2-4 Patient experience

Cancer patient experience was first measured in 2000 (initially on six tumour groups) and was subsequently repeated, albeit on a smaller sample, in 2004. This showed improved experience in this early period, but is not directly comparable with the annual Cancer Patient Experience Surveys from 2010 onwards. Since 2015, cancer patients have been asked to rate their care on a scale of 0 to 10. Overall care ratings have shown improvements over the last 3 years from 8.70 in 2015 to 8.74 in 2016 and 8.80 in 2017; under the old measurement, the rating also improved between 2012 and 2014. Figure 12 shows that, in comparison with survival rates, there is no significant difference in care experience reported between socioeconomic groups, with an average of 8.73 and 8.83 being reported for Index of Multiple Deprivation (IMD) quintiles 1 and 5 respectively (with 1 being the most deprived and 5 being the least deprived). Similarly there is no major difference in care experience reported in relation to gender. Poorer experience is reported by younger adults aged between 25 and 44 and by black and minority ethnic groups, especially Asian patients; older adults aged between 65 and 84 and white patients report a significantly better experience.
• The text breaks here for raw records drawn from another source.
(* ===== verification/ClusterInv.v ===== *)
(** * Consistency of cluster state

    The invariant of [Cluster.v] and that every operation keeps it: the names of
    nodes and NodeClaims point to the cached nodes that carry them, the resources
    of a node pool are the sum of the capacities of its nodes that are not on
    their way out, and a pod is charged to no node but the one it is bound to.
    From it follows that no operation panics. *)

From S2P Require Import Prelude Float64 Kube Taints HostPorts Volumes PodUtils Resources StateNode NodePoolState Cluster.

Section cluster_theory.
Context {Q : Type} `{QuantityLaws Q} {NI : NetIP} {TL : TaintLib} {PS : Parsers} {SA : StorageAPI} {PR : PodResources Q}.
Implicit Types (c : Cluster Q) (n : StateNode Q) (now : Z) (pod : Pod) (podKey : NamespacedName) (id name pool r : string)
  (pools : gmap string (gmap string Q)) (pending : NamespacedName → string → Prop).

(** ** The resources of a pool *)

(** What a cached node adds to a resource of a pool. *)
Definition contrib (n : option (StateNode Q)) pool r : Z :=
  if decide ((poolCharge n).1 = pool) then amount (poolCharge n).2 r else 0.

Definition poolTotal (ns : gmap string (StateNode Q)) pool r : Z :=
  foldr (λ kn total, contrib (Some kn.2) pool r + total) 0 (map_to_list ns).

Lemma contrib_None pool r : contrib None pool r = 0.
Proof. unfold contrib. cbn [poolCharge fst snd]. case_decide; [apply amount_empty|done]. Qed.

Lemma contrib_NewNode pool r : contrib (Some NewNode) pool r = 0.
Proof. unfold contrib. change (poolCharge (Some (@NewNode Q NI))) with (""%string, (∅ : gmap string Q)). cbn [fst snd]. case_decide; [apply amount_empty|done]. Qed.

Lemma contribs_perm (l l' : list (string * StateNode Q)) pool r :
  l ≡ₚ l' → foldr (λ kn total, contrib (Some kn.2) pool r + total) 0 l = foldr (λ kn total, contrib (Some kn.2) pool r + total) 0 l'.
Proof. induction 1; cbn [foldr]; lia. Qed.

Lemma poolTotal_insert_new ns id n pool r : ns !! id = None → poolTotal (<[id := n]> ns) pool r = contrib (Some n) pool r + poolTotal ns pool r.
Proof.
  intros Hid. unfold poolTotal. by rewrite (contribs_perm _ _ pool r (map_to_list_insert ns id n Hid)).
Qed.

Lemma poolTotal_lookup ns id pool r : poolTotal ns pool r = contrib (ns !! id) pool r + poolTotal (delete id ns) pool r.
Proof.
  destruct (ns !! id) as [n|] eqn:Hn; [|by rewrite contrib_None, delete_id].
  rewrite <- (insert_delete_id ns id n Hn) at 1. by rewrite poolTotal_insert_new by apply lookup_delete_eq.
Qed.

Lemma poolTotal_insert ns id n pool r :
  poolTotal (<[id := n]> ns) pool r = poolTotal ns pool r - contrib (ns !! id) pool r + contrib (Some n) pool r.
Proof. rewrite (poolTotal_lookup (<[id := n]> ns) id), (poolTotal_lookup ns id), lookup_insert_eq, delete_insert_eq. lia. Qed.

Lemma poolTotal_delete ns id pool r : poolTotal (delete id ns) pool r = poolTotal ns pool r - contrib (ns !! id) pool r.
Proof. rewrite (poolTotal_lookup ns id). lia. Qed.

(** Every node counts one node, or nothing. *)
Lemma contrib_node (o : option (StateNode Q)) pool : contrib o pool ResourceNode = 0 ∨ contrib o pool ResourceNode = qunit.
Proof.
  unfold contrib. case_decide; [|by left]. destruct o as [n|]; [|left; apply amount_empty]. cbn [poolCharge].
  destruct (Labels n); [|left; apply amount_empty]. cbn [snd]. destruct (MarkedForDeletion n); [left; apply amount_empty|right].
  unfold amount, rget. rewrite lookup_insert_eq. cbn [from_option Datatypes.id]. rewrite qval_ofint. lia.
Qed.

Lemma poolTotal_nodes ns pool : 0 <= poolTotal ns pool ResourceNode.
Proof.
  unfold poolTotal. pose proof qunit_pos. induction (map_to_list ns) as [|[k n] l IH]; cbn [foldr snd]; [lia|].
  destruct (contrib_node (Some n) pool); lia.
Qed.

(** A pool with a node that counts has resources. *)
Lemma charged_pool ns id n :
  ns !! id = Some n → (poolCharge (Some n)).2 ≠ ∅ → 0 < poolTotal ns (poolCharge (Some n)).1 ResourceNode.
Proof.
  intros Hn Hne. rewrite (poolTotal_lookup ns id), Hn. pose proof (poolTotal_nodes (delete id ns) (poolCharge (Some n)).1). pose proof qunit_pos.
  enough (contrib (Some n) (poolCharge (Some n)).1 ResourceNode = qunit) by lia.
  unfold contrib. rewrite decide_True by done. cbn [poolCharge] in *. destruct (Labels n); [|done]. cbn [snd] in *.
  destruct (MarkedForDeletion n); [done|]. unfold amount, rget. rewrite lookup_insert_eq. cbn [from_option Datatypes.id]. rewrite qval_ofint. lia.
Qed.

(** The table of the pools holds these amounts, and no pool without any. *)
Record pools_hold pools (total : string → string → Z) : Prop := {
  ph_amount : ∀ pool r, pool ≠ ""%string → amount (default ∅ (pools !! pool)) r = total pool r;
  ph_present : ∀ pool rl, pools !! pool = Some rl → pool ≠ ""%string ∧ ∃ r, amount rl r ≠ 0;
}.

Lemma IsZero_amounts (rl : gmap string Q) : map_forallb (λ _ v, IsZero v) rl = true ↔ ∀ r, amount rl r = 0.
Proof.
  rewrite map_forallb_true. unfold amount, rget, IsZero. setoid_rewrite qcmp_val. rewrite qval_zero. split.
  - intros Hz r. destruct (rl !! r) as [x|] eqn:Hx; cbn [from_option Datatypes.id]; [|apply qval_zero]. specialize (Hz r x Hx).
    destruct (qval x ?= 0) eqn:Hc; [by apply Z.compare_eq|done..].
  - intros Hz r x Hx. specialize (Hz r). rewrite Hx in Hz. cbn [from_option Datatypes.id] in Hz. by rewrite Hz.
Qed.

Lemma collectPool_amount name pools pool r : amount (default ∅ (collectPool name pools !! pool)) r = amount (default ∅ (pools !! pool)) r.
Proof.
  unfold collectPool. destruct (map_forallb _ _) eqn:Hz; [|done]. destruct (decide (name = pool)) as [->|Hne]; [|by rewrite lookup_delete_ne].
  rewrite IsZero_amounts in Hz. rewrite lookup_delete_eq, Hz. apply amount_empty.
Qed.

Lemma collectPool_lookup name pools pool rl :
  collectPool name pools !! pool = Some rl → pools !! pool = Some rl ∧ (name = pool → ∃ r, amount rl r ≠ 0).
Proof.
  unfold collectPool. destruct (map_forallb _ _) eqn:Hz.
  - intros [Hne Hl]%lookup_delete_Some. done.
  - intros Hl. split; [done|]. intros ->. rewrite Hl in Hz. cbn [from_option Datatypes.id] in Hz. apply not_true_iff_false in Hz. rewrite IsZero_amounts in Hz.
    unfold map_forallb in *. destruct (decide (map_Forall (λ _ v, qval v = 0) rl)) as [Hall|Hex].
    + destruct Hz. intros r. unfold amount, rget. destruct (rl !! r) eqn:Hr; cbn [from_option Datatypes.id]; [by apply (Hall r)|apply qval_zero].
    + apply map_not_Forall in Hex as (r & x & Hr & Hx); [|apply _]. exists r. unfold amount, rget. by rewrite Hr.
Qed.

(** The three steps of [updateNodePoolResources] on the table. *)
Lemma ensured_pools pools name :
  let pools' := match pools !! name with None => if String.eqb name "" then pools else <[name := ∅]> pools | Some _ => pools end in
  (∀ pool r, amount (default ∅ (pools' !! pool)) r = amount (default ∅ (pools !! pool)) r) ∧
  (∀ pool, pool ≠ name → pools' !! pool = pools !! pool) ∧ (∀ pool, is_Some (pools !! pool) → is_Some (pools' !! pool)) ∧
  (name ≠ ""%string → is_Some (pools' !! name)) ∧ (name = ""%string → pools' = pools).
Proof.
  cbv zeta. destruct (pools !! name) as [rl|] eqn:Hn; [by split_and!; rewrite ?Hn|]. destruct (String.eqb_spec name ""); [by split_and!|]. split_and!.
  - intros pool r. destruct (decide (name = pool)) as [->|]; [by rewrite lookup_insert_eq, Hn|by rewrite lookup_insert_ne].
  - intros pool Hne. by rewrite lookup_insert_ne.
  - intros pool. destruct (decide (name = pool)) as [->|]; [by rewrite lookup_insert_eq|by rewrite lookup_insert_ne].
  - by rewrite lookup_insert_eq.
  - done.
Qed.

Lemma discharged_pools pools name (rs : gmap string Q) :
  (name ≠ ""%string → rs ≠ ∅ → is_Some (pools !! name)) →
  ∃ pools', (if String.eqb name "" || bool_decide (rs = ∅) then Some pools
     else resources ← pools !! name;
       Some (<[name := range_update (λ current quantity, qsub (default qzero current) quantity) rs resources]> pools)) = Some pools' ∧
    (∀ pool r, pool ≠ ""%string → amount (default ∅ (pools' !! pool)) r =
       amount (default ∅ (pools !! pool)) r - if decide (name = pool) then amount rs r else 0) ∧
    (∀ pool, pool ≠ name → pools' !! pool = pools !! pool) ∧ (∀ pool, is_Some (pools !! pool) → is_Some (pools' !! pool)) ∧
    (name = ""%string → pools' = pools).
Proof.
  intros Hin. destruct (String.eqb_spec name "") as [->|Hname]; cbn [orb].
  { exists pools. split_and!; try done. intros pool r Hpool. rewrite decide_False by done. lia. }
  case_bool_decide as Hrs.
  { exists pools. split_and!; try done. intros pool r _. subst rs. rewrite amount_empty. case_decide; lia. }
  destruct (Hin Hname Hrs) as [rl Hrl]. rewrite Hrl. cbn [mbind option_bind].
  change (range_update (λ current quantity, qsub (default qzero current) quantity) rs rl) with (subtracted rl rs).
  eexists. split; [reflexivity|]. split_and!.
  - intros pool r Hpool. case_decide as Hp; [subst pool; rewrite lookup_insert_eq, Hrl; cbn [from_option Datatypes.id]; by rewrite amount_subtracted|].
    rewrite lookup_insert_ne by done. lia.
  - intros pool Hne. by rewrite lookup_insert_ne.
  - intros pool. destruct (decide (name = pool)) as [->|]; [by rewrite lookup_insert_eq|by rewrite lookup_insert_ne].
  - done.
Qed.

Lemma charged_pools pools name (rs : gmap string Q) :
  (name ≠ ""%string → is_Some (pools !! name)) →
  let pools' := if String.eqb name "" then pools else alter (λ resources, sumInto resources rs) name pools in
  (∀ pool r, pool ≠ ""%string → amount (default ∅ (pools' !! pool)) r =
     amount (default ∅ (pools !! pool)) r + if decide (name = pool) then amount rs r else 0) ∧
  (∀ pool, pool ≠ name → pools' !! pool = pools !! pool) ∧ (name = ""%string → pools' = pools).
Proof.
  intros Hin. cbv zeta. destruct (String.eqb_spec name "") as [->|Hname].
  { split_and!; try done. intros pool r Hpool. rewrite decide_False by done. lia. }
  destruct (Hin Hname) as [rl Hrl]. split_and!.
  - intros pool r Hpool. case_decide as Hp; [subst pool; rewrite lookup_alter_eq, Hrl; cbn [from_option Datatypes.id fmap option_fmap option_map]; by rewrite amount_sumInto|].
    rewrite lookup_alter_ne by done. lia.
  - intros pool Hne. by rewrite lookup_alter_ne.
  - done.
Qed.

(** Replacing one node by another in the table.  The old node's pool must be in
    the table, else the Go code writes to a nil map. *)
Lemma updateNodePoolResources_ok c total (old new : option (StateNode Q)) :
  pools_hold (nodePoolResources c) total →
  ((poolCharge old).2 ≠ ∅ → total (poolCharge old).1 ResourceNode ≠ 0) →
  ∃ pools, updateNodePoolResources c old new = Some (withPoolResources c pools) ∧
    pools_hold pools (λ pool r, total pool r - contrib old pool r + contrib new pool r).
Proof.
  intros [Ham Hpres] Hold. unfold updateNodePoolResources, contrib. destruct (poolCharge old) as [oldName oldRes].
  destruct (poolCharge new) as [newName newRes]. cbn [fst snd] in *.
  destruct (ensured_pools (nodePoolResources c) newName) as (Ha0 & Hl0 & Hs0 & Hn0 & He0).
  set (pools0 := match nodePoolResources c !! newName with Some _ => _ | None => _ end) in *. clearbody pools0.
  destruct (discharged_pools pools0 oldName oldRes) as (pools1 & -> & Ha1 & Hl1 & Hs1 & He1).
  { intros Hname Hne. apply Hs0. specialize (Hold Hne). rewrite <- Ham in Hold by done.
    destruct (nodePoolResources c !! oldName); [done|]. exfalso; apply Hold, amount_empty. }
  cbn [mbind option_bind].
  destruct (charged_pools pools1 newName newRes) as (Ha2 & Hl2 & He2); [by intros Hname; apply Hs1, Hn0|].
  set (pools2 := if String.eqb newName "" then _ else _) in *. eexists. split; [reflexivity|]. split.
  - intros pool r Hpool. rewrite !collectPool_amount, Ha2, Ha1, Ha0, Ham by done. done.
  - intros pool rl [[Hl Ho]%collectPool_lookup Hn]%collectPool_lookup.
    destruct (decide (pool = ""%string)) as [->|Hpool].
    + exfalso. assert (nodePoolResources c !! ""%string = None) as Hnone.
      { destruct (nodePoolResources c !! ""%string) as [rl'|] eqn:Hr; [|done]. by destruct (Hpres _ _ Hr). }
      assert (∀ (m m' : gmap string (gmap string Q)) nm, (∀ pool, pool ≠ nm → m' !! pool = m !! pool) → (nm = ""%string → m' = m) →
        m !! ""%string = None → m' !! ""%string = None) as Hstep.
      { intros m m' nm Hm Hm' Hmn. destruct (decide (nm = ""%string)) as [Hnm|Hnm]; [by rewrite Hm'|]. by rewrite Hm. }
      assert (pools2 !! ""%string = None) as Habs by (eapply Hstep, Hstep, Hstep; [exact Hl2|exact He2|exact Hl1|exact He1|exact Hl0|exact He0|exact Hnone]).
      by rewrite Hl in Habs.
    + split; [done|]. destruct (decide (newName = pool)); [by apply Hn|]. destruct (decide (oldName = pool)); [by apply Ho|].
      rewrite Hl2, Hl1, Hl0 in Hl by done. by apply (Hpres pool).
Qed.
Figure 12: 2017 care rating for all cancers broken down by demographics

Source: 2017 National Cancer Patient Experience Survey (national results). Available at: www.ncpes.co.uk/reports/2017-reports/national-reports-2 (accessed on 19 October 2018).

Since 2015 care ratings have improved for all tumour groups except brain/central nervous system and sarcoma, both of which had the two lowest care ratings in 2017 (though these tumour groups are of low occurrence compared with other cancers, so the number of respondents is comparatively small). Care ratings for breast, skin and haematological cancers are highest, while brain/central nervous system, sarcoma and upper gastrointestinal cancers perform relatively poorly.

Figure 13: Variation in care rating observed between CCGs in 2017

* Case mix adjusted ratings

Source: 2017 National Cancer Patient Experience Survey (local results). Available at: www.ncpes.co.uk/reports/2017-reports/local-reports-2 (accessed on 24 October 2018).

CCG-level data from 2017 show that there is variation in recorded patient experience in England (Figure 13), with an overall care rating difference of 0.78 observed between the best- and worst-rated CCGs (when case adjusted).

Figure 14 shows the changes over time of a number of key indicators between 2010 and 2017. These results show progress in the percentage of patients who were given the name of a nurse specialist, treated with respect and dignity, and involved in decisions about their care and treatment. There is, however, still room for progress in these measures, with 21% of people still not stating ‘yes, definitely’ to being involved as much as they wanted to be in their care and treatment. There is limited progress reported for patients feeling that they were seen as soon as they thought necessary by a hospital doctor, with 16% still feeling that they waited too long. There is a similar story of limited progress for patients only being seen once or twice by their GP about their cancer symptoms before being referred to a hospital, with 23% of patients still reporting seeing their GP three or more times before referral. There is no long-term progress reported by patients in relation to the different people treating and caring for them always working well together, with 38% not feeling that they always worked well together.

Figure 14: Changes observed for six key patient experience indicators between 2010 and 2017

* In 2010 the patients were only asked about involvement with their treatment, not care.